#### WHAT YOU ARE ASKED TO DO:
Each line of the data below from the one holding "exists c, head_blocks" to the one holding "[rewrite Hb; cbn; lia|].", inclusive, is to be reproduced exactly; no other line belongs in the answer.

#### DATASET ENTRIES:

(* ===== verification/ChainScenarios.v ===== *)
(** * A chain on concrete blocks

    A genesis state with the clock and transfer programs, three blocks and a
    competitor: the hypotheses of the transaction, clock and chain theorems hold
    on them, through adoption, a reorg and finalization. *)

From S2P Require Import Prelude Bytes Account Merkle Ids Program AuthTransfer CommitmentTree State Messages Block StateDiff StateDiffProofs Ledger Transactions Clock ChainState ChainProofs Consistency Scenarios.
From Stdlib Require Import Strings.Byte.
Import Clock.

(** A [u64] as two words, the low one first. *)
Definition timestamp_words (t : Timestamp) : InstructionData := [t mod 2 ^ 32; t / 2 ^ 32].
Definition timestamp_of_words (w : InstructionData) : option Timestamp :=
  match w with [lo; hi] => Some (lo + 2 ^ 32 * hi) | _ => None end.
Lemma timestamp_codec (t : Timestamp) : timestamp_of_words (timestamp_words t) = Some t.
Proof. unfold timestamp_of_words, timestamp_words. f_equal. rewrite Z.add_comm. symmetry. by apply Z.div_mod. Qed.
Definition timestamp_serde : Serde Timestamp :=
  {| to_vec := timestamp_words; from_words := timestamp_of_words; from_words_to_vec := timestamp_codec |}.

(** Closes a decidable statement without variables. *)
Ltac closed_check := unfold vec_ok, fits; apply (bool_decide_unpack _); vm_compute; reflexivity.

Definition clock_program : Prog := mkProg [5; 0; 0; 0; 0; 0; 0; 0] [x05].

Definition example_programs : SystemPrograms :=
  {| clock_program_id := prog_id clock_program; faucet_program_id := [6; 0; 0; 0; 0; 0; 0; 0];
     bridge_program_id := [7; 0; 0; 0; 0; 0; 0; 0] |}.

Section scenario.
#[local] Existing Instances poly_sha256 accept_all AuthTransfer.example_serde timestamp_serde accept_proofs
  constant_image example_programs.
#[local] Instance chain_executor : Executor :=
  guest_executor [([x01], AuthTransfer.main); ([x05], Clock.main)].

Definition clock_account : Account := mkAccount (prog_id clock_program) 0 (to_bytes (mkClock 0 0)) 0.

Definition initial_state : V03State :=
  with_programs [at_program; clock_program]
    (with_public_accounts ((fun id => (id, clock_account)) <$> CLOCK_PROGRAM_ACCOUNT_IDS) transfer_state).

Definition no_signature : bytes -> Signature := fun _ => replicate 64 x00.

Definition make_block (id : Z) (prev : HashType) (timestamp : Z) (txs : list LeeTransaction) : Block :=
  into_pending_block no_signature
    (mkHashable id prev timestamp (txs ++ [TxPublic (clock_invocation timestamp)])).

Definition genesis_block : Block := make_block 1 (replicate 32 x00) 10 [].
Definition payment : PublicTransaction := mkPublicTx (pt_message transfer_tx) [(replicate 64 x00, key)].
Definition block2 : Block := make_block 2 (hd_hash (header genesis_block)) 20 [TxPublic payment].
Definition block2' : Block := make_block 2 (hd_hash (header genesis_block)) 21 [].
Definition block3 : Block := make_block 3 (hd_hash (header block2')) 30 [].

Definition msg (n : byte) : MsgId := replicate 32 n.

(** Run operations one after another. *)
Definition run_ops (c : ChainState) (ops : list chain_op) : result crash (option ChainState) :=
  rfold (fun oc op => match oc with Some c => run_op c op | None => Ok None end) ops (Some c).

Definition is_running (r : result crash (option ChainState)) : bool :=
  match r with
  | Ok (Some _) => true
  | _ => false
  end.

Lemma run_ops_reach ops c :
  is_running (run_ops c ops) = true -> exists c', run_ops c ops = Ok (Some c') /\ rtc chain_step c c'.
Proof.
  unfold run_ops. revert c; induction ops as [|op ops IH]; cbn; intros c Hr; [by exists c; split|].
  destruct (run_op c op) as [[c1|]|e] eqn:E; cbn in Hr |- *.
  - destruct (IH c1 Hr) as (c' & Hc & Hs). exists c'. split; [done|]. eapply rtc_l; [|done]. by exists op.
  - exfalso. clear -Hr. by induction ops.
  - done.
Qed.

(** Adopt the first two blocks, a competitor of the second, and a block on it;
    finalize the first. *)
Definition scenario_ops : list chain_op :=
  [Adopt (msg x01) genesis_block; Adopt (msg x02) block2; Adopt (msg x03) block2'; Produce (msg x04) block3;
   Finalize (msg x01) genesis_block 7].

Definition start : ChainState := chain_new initial_state.

Lemma scenario_runs :
  exists c, run_ops start scenario_ops = Ok (Some c) /\ rtc chain_step start c.
Proof. apply run_ops_reach. vm_compute. reflexivity. Qed.

Lemma chain_runs_safe_witness :
  exists c fin, rtc chain_step (from_final initial_state None) c /\ chain_inv (initial_state, None) fin c.
Proof.
  destruct scenario_runs as (c & _ & Hr).
  destruct (chain_runs_safe initial_state None c Hr) as (fin & Hi & _). exists c, fin. split; [exact Hr|exact Hi].
Defined.

Lemma start_inv : chain_inv (initial_state, None) [] start.
Proof. apply chain_inv_from_final. Qed.

Definition adopted (c : ChainState) (m : MsgId) (b : Block) : option ChainState :=
  match apply_adopted c m b with
  | Ok (c', Applied) => Some c'
  | _ => None
  end.

Lemma adopted_step fin c m b c' :
  chain_inv (initial_state, None) fin c -> adopted c m b = Some c' ->
  apply_adopted c m b = Ok (c', Applied) /\ chain_inv (initial_state, None) fin c' /\
  head_blocks c' = kept (hd_block_id (header b)) c ++ [mkEntry m b].
Proof.
  intros Hi. unfold adopted. pose proof (apply_adopted_cases _ _ _ m b Hi) as Ha.
  destruct (apply_adopted c m b) as [[c1 []]|]; intros [= <-]. tauto.
Qed.

(** The competitor replaces the block it competes with, the rest of the head stays. *)
Lemma adopt_reorgs :
  exists c c', chain_inv (initial_state, None) [] c /\
    apply_adopted c (msg x03) block2' = Ok (c', Applied) /\
    head_blocks c = [mkEntry (msg x01) genesis_block; mkEntry (msg x02) block2].
Proof.
  assert (match adopted start (msg x01) genesis_block with
          | None => false
          | Some c => match adopted c (msg x02) block2 with
                      | None => false
                      | Some c => match adopted c (msg x03) block2' with None => false | Some _ => true end
                      end
          end = true) as E by (vm_compute; reflexivity).
  destruct (adopted start (msg x01) genesis_block) as [c1|] eqn:E1; [|discriminate E].
  destruct (adopted c1 (msg x02) block2) as [c2|] eqn:E2; [|discriminate E].
  destruct (adopted c2 (msg x03) block2') as [c3|] eqn:E3; [|discriminate E]. clear E.
  destruct (adopted_step _ _ _ _ _ start_inv E1) as (_ & I1 & B1).
  destruct (adopted_step _ _ _ _ _ I1 E2) as (_ & I2 & B2).
  destruct (adopted_step _ _ _ _ _ I2 E3) as (A3 & _ & _).
  exists c2, c3. split; [exact I2|]. split; [exact A3|]. rewrite B2. unfold kept. rewrite B1.
  vm_compute. reflexivity.
Qed.

Lemma adopt_spec_witness :
  exists c c', apply_adopted c (msg x03) block2' = Ok (c', Applied) /\
    head_blocks c = [mkEntry (msg x01) genesis_block; mkEntry (msg x02) block2] /\
    head_blocks c' = [mkEntry (msg x01) genesis_block; mkEntry (msg x03) block2'].
Proof.
  destruct adopt_reorgs as (c & c' & Hi & Ha & Hb). exists c, c'. split; [exact Ha|]. split; [exact Hb|].
  pose proof (adopt_spec (initial_state, None) [] c (msg x03) block2' c' Applied Hi Ha) as Hs.
  destruct Hs as (_ & _ & _ & _ & E & _). rewrite E, Hb. vm_compute. reflexivity.
Defined.

Lemma finalize_spec_witness :
  exists c c', head_blocks c = [mkEntry (msg x01) genesis_block; mkEntry (msg x02) block2] /\
    apply_finalized c (msg x01) genesis_block 7 = Ok (c', Applied) /\
    head_state c' = head_state c /\ final_tip c' = Some (tip_from genesis_block).
Proof.
  destruct adopt_reorgs as (c & _ & Hi & _ & Hb).
  pose proof (finalize_spec (initial_state, None) [] c (msg x01) genesis_block 7 Hi) as Hs.
  unfold head_position_of in Hs. rewrite Hb in Hs. cbn [position] in Hs.
  match type of Hs with context [if ?t then _ else _] => replace t with true in Hs by (vm_compute; reflexivity) end.
  destruct Hs as (c' & E & Hf & Ht & _). exists c, c'.
  split; [exact Hb|]. split; [exact E|]. split; [exact (fb_state _ _ _ _ _ Hf)|exact Ht].
Defined.

Lemma chain_refines_ledger_witness :
  exists c, head_blocks c = [mkEntry (msg x01) genesis_block; mkEntry (msg x02) block2] /\
    run_ledger initial_state (concat (block_txs <$> [genesis_block; block2])) = Ok (head_state c).
Proof.
  destruct adopt_reorgs as (c & _ & Hi & _ & Hb). exists c. split; [exact Hb|].
  pose proof (ci_head _ _ _ Hi) as Hh. rewrite Hb in Hh.
  pose proof (ci_final _ _ _ Hi) as Hf. inversion Hf as [x E1 E2 E3|]. rewrite <- E3 in Hh.
  exact (proj1 (chain_refines_ledger _ _ _ Hh)).
Defined.

(** Two nodes with the same blocks, of which one has finalized the first. *)

Lemma genesis_block_ok : hashable_ok (hashable genesis_block).
Proof.
  split; [closed_check..|]. split; [closed_check|]. apply Forall_singleton. split; [|closed_check].
  split; unfold wf_program_id; closed_check.
Qed.

Lemma block2_ok : hashable_ok (hashable block2).
Proof.
  split; [closed_check..|]. split; [closed_check|]. apply Forall_cons; split; [|apply Forall_singleton].
  - split; [split; unfold wf_program_id; closed_check|]. unfold signature_ok. closed_check.
  - split; [split; unfold wf_program_id; closed_check|]. closed_check.
Qed.

Lemma same_tip_same_state_witness :
  exists c1 c2, head_blocks c1 = [mkEntry (msg x01) genesis_block; mkEntry (msg x02) block2] /\
    head_blocks c2 = [mkEntry (msg x02) block2] /\ head_state c1 = head_state c2.
Proof.
  destruct adopt_reorgs as (c & _ & Hi & _ & Hb).
  destruct (finalize_through_spec (initial_state, None) [] c 0 Hi) as (c' & _ & [Ii Ib _ It] & _);
    [rewrite Hb; cbn; lia|].
  exists c, c'. split; [exact Hb|]. rewrite Hb in Ii, Ib. split; [exact Ib|].
  refine (proj2 (same_tip_same_state (initial_state, None) [] [genesis_block] c c' Hi Ii (eq_sym It) _ _));
    rewrite Hb, Ib; cbn [fmap list_fmap he_block drop app].
  - pose proof genesis_block_ok. pose proof block2_ok. forall_list assumption.
  - assert (forall q, block_queries [genesis_block; block2; genesis_block; block2] q ->
      q = block_preimage (hashable genesis_block) \/ q = block_preimage (hashable block2)) as Hq.
    { intros q (b & Hb' & ->). rewrite !elem_of_cons, elem_of_nil in Hb'.
      destruct Hb' as [->|[->|[->|[->|[]]]]]; auto. }
    eapply coll_free_mono; [exact Hq|].
    intros x y [->| ->] [->| ->] E; first [reflexivity | exfalso; vm_compute in E; discriminate E].
Defined.

(** ** Transactions and the clock *)

Lemma user_transactions_spare_system_accounts_witness :
  exists s', execute_check_on_state (TxPublic payment) initial_state 1 1 = Ok s' /\
    execute_on_state (TxPublic payment) initial_state 1 1 = Ok s'.
Proof.
  assert (exists s', execute_check_on_state (TxPublic payment) initial_state 1 1 = Ok s') as (s' & E)
    by (apply is_ok_inv; vm_compute; reflexivity).
  exists s'. split; [exact E|].
  exact (proj1 (user_transactions_spare_system_accounts (TxPublic payment) initial_state 1 1 s' E)).
Defined.

Lemma initial_clock_setting : clock_setting initial_state clock_program 0 0.
Proof.
  split.
  - reflexivity.
  - discriminate.
  - vm_compute. reflexivity.
  - apply guest_executor_runs. reflexivity.
  - closed_check.
  - closed_check.
  - vm_compute. reflexivity.
  - unfold fits. lia.
Qed.

Lemma clock_advances_witness :
  exists diff, from_public_transaction (clock_invocation 42) initial_state 1 42 = Ok diff /\
    from_bytes (data (current_account initial_state (public_diff diff) CLOCK_01_PROGRAM_ACCOUNT_ID)) =
      Ok (mkClock 1 42).
Proof.
  destruct (clock_advances initial_state clock_program 0 0 42 1 42 initial_clock_setting ltac:(unfold fits; lia))
    as (diff & Hd & _ & E).
  exists diff. split; [exact Hd|exact E].
Defined.

(** ** The startup check *)

(** A channel that serves the anchor block at its slot. *)
Definition example_decode (payload : bytes) : option Block :=
  if bool_decide (payload = [x02]) then Some block2 else None.

Definition example_anchor : Anchor := mkAnchor 7 (Some (2, hd_hash (header block2))).
Definition example_channel : list (ZoneMessage * Slot) := [(ZoneOther, 7); (ZoneBlock [x02], 7)].

Lemma consistency_check_correct_witness :
  same_chain example_decode example_anchor example_channel /\
  (forall m, verify_chain_consistency example_decode example_anchor (Some (Some 9)) example_channel true
     <> Inconsistent m).
Proof.
  assert (same_chain example_decode example_anchor example_channel) as Hs.
  { split; [|discriminate]. intros id hash b slot [= <- <-] (p & Hp & Hd) _.
    unfold example_channel in Hp. rewrite !elem_of_cons, elem_of_nil in Hp.
    destruct Hp as [[=]|[[= -> ->]|[]]].
    injection Hd as <-. split; [done|intros Hlt; exfalso; vm_compute in Hlt; discriminate Hlt]. }
  split; [exact Hs|].
  apply (proj1 (consistency_check_correct example_decode example_anchor (Some (Some 9)) example_channel true) Hs).
  intros t [= <-]. exists 9. cbn. split; [done|lia].
Defined.
End scenario.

#### ANSWER SECTION:
  exists c, head_blocks c = [mkEntry (msg x01) genesis_block; mkEntry (msg x02) block2] /\
    run_ledger initial_state (concat (block_txs <$> [genesis_block; block2])) = Ok (head_state c).
Proof.
  destruct adopt_reorgs as (c & _ & Hi & _ & Hb). exists c. split; [exact Hb|].
  pose proof (ci_head _ _ _ Hi) as Hh. rewrite Hb in Hh.
  pose proof (ci_final _ _ _ Hi) as Hf. inversion Hf as [x E1 E2 E3|]. rewrite <- E3 in Hh.
  exact (proj1 (chain_refines_ledger _ _ _ Hh)).
Defined.

(** Two nodes with the same blocks, of which one has finalized the first. *)

Lemma genesis_block_ok : hashable_ok (hashable genesis_block).
Proof.
  split; [closed_check..|]. split; [closed_check|]. apply Forall_singleton. split; [|closed_check].
  split; unfold wf_program_id; closed_check.
Qed.

Lemma block2_ok : hashable_ok (hashable block2).
Proof.
  split; [closed_check..|]. split; [closed_check|]. apply Forall_cons; split; [|apply Forall_singleton].
  - split; [split; unfold wf_program_id; closed_check|]. unfold signature_ok. closed_check.
  - split; [split; unfold wf_program_id; closed_check|]. closed_check.
Qed.

Lemma same_tip_same_state_witness :
  exists c1 c2, head_blocks c1 = [mkEntry (msg x01) genesis_block; mkEntry (msg x02) block2] /\
    head_blocks c2 = [mkEntry (msg x02) block2] /\ head_state c1 = head_state c2.
Proof.
  destruct adopt_reorgs as (c & _ & Hi & _ & Hb).
  destruct (finalize_through_spec (initial_state, None) [] c 0 Hi) as (c' & _ & [Ii Ib _ It] & _);
    [rewrite Hb; cbn; lia|].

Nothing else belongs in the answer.